Zeineuski — Basque Dialect Identification

Fine-grained dialect identification (DID) system for Basque (Euskara). Given a text or speech sample, classifies it into one of six dialect categories: Western (Bizkaiera), Central (Gipuzkera), Navarrese, Navarrese-Labourdin, Souletin (Zuberera), or Standard Basque (Batua).

Source code: github.com/itzune/zeineuski

Architecture

Zeineuski uses a three-tier hierarchical classification architecture:

Tier 1: batua / dialectal (binary)
  └─ Tier 2: 5-class euskalkia (dialect classification)
       └─ Tier 3: 9 to 12-class azpieuskalkia (sub-dialect classification)

Classification taxonomy

The project follows Koldo Zuazo's dialect classification, which is the current linguistic consensus and the basis for Ahotsak.eus's municipality→dialect mapping.

Zuazo recognizes 6 euskalkiak (dialects):

# Euskalkia Our label Notes
1 Bizkaiera / Mendebalekoa western
2 Gipuzkera / Erdialdekoa central
3 Goi-nafarrera navarrese Upper Navarrese
4 Ekialdeko nafarrera / Erronkariera (merged into navarrese) Extinct ~1990s; tiny data
5 Zuberera souletin
6 Nafar-lapurtera nav-lab
+ Euskara batua batua Standard unified Basque

Why 5 euskalkis + batua instead of 6 + batua?

Ekialdeko nafarrera (Salazarese/Roncalese) is linguistically a distinct dialect, but it has been functionally extinct since the 1990s (last native speaker died in 1991). Ahotsak.eus has only ~65 passages across 7 towns in the Zaraitzu and Erronkari valleys. The Klasikoak.armiarma.eus classical literature corpus — which provides most of our Tier-2 training data — maps these texts to navarrese since the dialect distinction is not present in pre-20th-century literary sources.
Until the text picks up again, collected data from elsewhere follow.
Lemma filtered_run_range (P : platform) (df : DataFrame)
    (start end_ : option string) (sv ev : option boundary) :
  bound_of P start = Ok sv -> bound_of P end_ = Ok ev ->
  comparable P sv -> comparable P ev ->
  filtered_run P (Ok df) start end_ = Ok (range_filter P (mkrange sv ev) df).
Proof.
  intros Bs Be Cs Ce.
  rewrite <- (filtered_range_filter P df start end_ sv ev Bs Be).
  unfold bound_of in Bs, Be. unfold filtered_run, filtered. cbn [bind].
  destruct (truthy start) as [s|].
  - rewrite Bs. cbn [bind]. rewrite (filter_start_run_ok P sv df Cs). cbn [bind].
    destruct (truthy end_) as [e|]; [|reflexivity].
    rewrite Be. cbn [bind]. now rewrite (filter_end_run_ok P ev _ Ce).
  - cbn [bind]. destruct (truthy end_) as [e|]; [|reflexivity].
    rewrite Be. cbn [bind]. now rewrite (filter_end_run_ok P ev _ Ce).
Qed.

(** A frame that leaves the filters of the run is the frame of
    [filtered]: the literals add failures and change no result. *)
Lemma filtered_run_filtered (P : platform) (history : result DataFrame)
    (start end_ : option string) (out : DataFrame) :
  filtered_run P history start end_ = Ok out ->
  filtered P history start end_ = Ok out.
Proof.
  unfold filtered_run, filtered, filter_start_run, filter_end_run.
  destruct history as [df|e]; cbn [bind]; [|discriminate].
  destruct (truthy start) as [s|].
  - destruct (parse_date_or_datetime P s) as [sv|]; cbn [bind]; [|discriminate].
    destruct (comparison_literal P sv) as [[]|]; cbn [bind]; [|discriminate].
    destruct (truthy end_) as [e|]; [|auto].
    destruct (parse_date_or_datetime P e) as [ev|]; cbn [bind]; [|discriminate].
    destruct (comparison_literal P ev) as [[]|]; cbn [bind]; [auto|discriminate].
  - cbn [bind]. destruct (truthy end_) as [e|]; [|auto].
    destruct (parse_date_or_datetime P e) as [ev|]; cbn [bind]; [|discriminate].
    destruct (comparison_literal P ev) as [[]|]; cbn [bind]; [auto|discriminate].
Qed.

Lemma main_run_of_empty (P : platform) (L : writers) (history : result DataFrame)
    (start end_ : option string) (output_format : string) :
  filtered_run P history start end_ = Ok [] ->
  main_run P L history start end_ output_format
  = mkreport [Echo no_history] (Raised (Program (Exit 0))).
Proof. intros H. unfold main_run. rewrite H. reflexivity. Qed.

(** A run that returns has written what [main] writes. *)
Lemma main_run_finished (P : platform) (L : writers) (history : result DataFrame)
    (start end_ : option string) (output_format : string) (out : list output) :
  main_run P L history start end_ output_format = mkreport out Finished ->
  main P history start end_ output_format = mkrun out (Ok tt).
Proof.
  unfold main_run, main.
  destruct (filtered_run P history start end_) as [df|e] eqn:F; [|discriminate].
  rewrite (filtered_run_filtered P history start end_ df F).
  destruct (Nat.eqb (List.length df) 0); [discriminate|].
  destruct (String.eqb output_format "table").
  { destruct (table_rows P (select df)); intros H; inversion H. reflexivity. }
  destruct (String.eqb output_format "json").
  { destruct (write_json L (select df)); intros H; inversion H. reflexivity. }
  destruct (String.eqb output_format "csv").
  { destruct (write_csv L (select df)); intros H; inversion H. reflexivity. }
  discriminate.
Qed.

(** C3, as the code has it.  When the values of [--start] and [--end] get
    through the parser and polars can make literals of them (the run
    reaches line 108), and the acquired frame is empty or the range filter
    leaves no row, the program writes the one line [no_history], hands
    nothing to a renderer and exits with code 0. *)
Theorem no_matches_exit_zero (P : platform) (L : writers) (df : DataFrame)
    (start end_ : option string) (sv ev : option boundary) (output_format : string) :
  bound_of P start = Ok sv -> bound_of P end_ = Ok ev ->
  comparable P sv -> comparable P ev ->
  df = [] \/ range_filter P (mkrange sv ev) df = [] ->
  main_run P L (Ok df) start end_ output_format
  = mkreport [Echo no_history] (Raised (Program (Exit 0))).
Proof.
  intros Bs Be Cs Ce E.
  apply main_run_of_empty.
  rewrite (filtered_run_range P df start end_ sv ev Bs Be Cs Ce). f_equal.
  destruct E as [-> | E]; [|exact E].
  unfold range_filter. cbn [range_start range_end].
  destruct sv as [v|], ev as [v'|];
    rewrite ?filter_start_mask, ?filter_end_mask; reflexivity.
Qed.

Lemma no_matches_exit_zero_witness :
  main_run east2 writers_returning (Ok [sample_row]) (Some "2030-01-01") None "table"
  = mkreport [Echo no_history] (Raised (Program (Exit 0))).
Proof.
  apply (no_matches_exit_zero east2 writers_returning [sample_row]
           (Some "2030-01-01") None (Some (Day (mkdate 2030 1 1))) None "table").
  - reflexivity.
  - reflexivity.
  - exact I.
  - exact I.
  - right. reflexivity.
Defined.

(** The claim as the specification words it fails when a bound is refused:
    the acquired frame is empty, and the run ends with the parameter error,
    without the [no_history] line and without exit code 0. *)
Lemma empty_history_bad_bound :
  main_run east2 writers_returning (Ok []) (Some "yesterday") None "table"
  = mkreport [] (Raised (Program (invalid_format "yesterday"))).
Proof. reflexivity. Qed.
For Tier 3 (azpieuskalkia), we follow the Zuazo azpieuskalki taxonomy as implemented on Ahotsak.eus. The official Ahotsak municipality→ azpieuskalki mapping provides the ground truth labels for sub-dialect classification.

Models

Euskalki (Dialect) Classification — 5 euskalkis + batua (6-class)
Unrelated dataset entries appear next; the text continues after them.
Lemma timers_inert_while_locked_witness :
  let h := [(PollTick, mkEnv 6000 false 3); (Heartbeat, mkEnv 65000 false 8);
            (PollTick, mkEnv 66000 false 2)] in
  let s1 := exec (handleLock true) (mkEnv 5000 false 9) new_Session in
  isRunning (idleEventTimer (run Win32 h s1)) = true
  /\ idleStartTime (run Win32 h s1) = JNum 5000.
Proof.
  intros h s1.
  destruct (timers_inert_while_locked Win32 h (mkEnv 5000 false 9) new_Session
              eq_refl) as (_ & Hon & Hstart & _).
  split; [exact Hon | etransitivity; [exact Hstart | reflexivity]].
Defined.

(** ** Invariants of the two timers *)

Lemma handleLock_timers (b : bool) (e : Env) (s : Session) :
  let s' := exec (handleLock b) e s in
  isRunning (checkIdleStateTimer s') = negb b
  /\ isRunning (idleEventTimer s') = b
  /\ (b = true -> isRunning (idleEventTimer s) = true ->
      idleStartTime s' = idleStartTime s)
  /\ (b = true -> isRunning (idleEventTimer s) = false ->
      idleStartTime s' = JNum (tickCount e)).
Proof.
  destruct b; [destruct (isRunning (idleEventTimer s)) eqn:Hr|]; simpl.
  - rewrite handleLock_true_idle_eq by assumption. simpl.
    repeat split; auto. discriminate.
  - rewrite handleLock_true_fresh_eq by assumption. simpl.
    repeat split; auto. discriminate.
  - rewrite handleLock_false_eq. simpl. repeat split; discriminate.
Qed.

(** X8. In every state the object can reach at least one of its two timers
    is running: the poll timer is stopped only by a lock, which leaves the
    heartbeat timer running, and the heartbeat timer is stopped only by a
    poll tick or by an unlock, which leave the poll timer running. *)
Theorem some_timer_always_running (p : platform) (h : list (Signal * Env)) :
  some_timer_running (run p h new_Session) = true.
Proof.
  apply (run_preserves (fun s => some_timer_running s = true));
    try reflexivity; unfold some_timer_running.
  - intros b e s _. destruct (handleLock_timers b e s) as (Hp & Hs & _).
    rewrite Hp, Hs. destruct b; reflexivity.
  - intros e s _ Hpoll. destruct (poll_counts e s) as (Htimer & _).
    rewrite Htimer, Hpoll. reflexivity.
  - intros e s H _. rewrite heartbeat_eq. exact H.
  - intros r e s H. exact H.
  - intros r e s H. exact H.
Qed.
Hierarchical 2-step classifier (binary batua/dialectal → 5-class euskalkiak):

Variant Filename Size XNLI (3-class) Test (4-class) Batua F1
final hier_binary_final.bin + hier_dialect_final.bin 1.5GB 92.42% 95.18% 0.962
quantized hier_*_quantized.bin 417MB 92.38% 95.16% 0.961
compact hier_*_compact.bin 189MB 91.78% 94.71% 0.957
tiny hier_*_tiny.bin 112MB 91.90% 94.88% 0.961
web hier_binary_web.bin + hier_dialect_web.bin 32MB 91.06% 94.33% 0.952

Per-class F1 (final): Western 0.953, Central 0.933, Nav-Lab 0.949, Batua 0.962.

Azpieuskalki (Sub-Dialect) Classification — 9 to 12-class

Fine-grained sub-dialect classifier trained on Ahotsak.eus oral history transcriptions.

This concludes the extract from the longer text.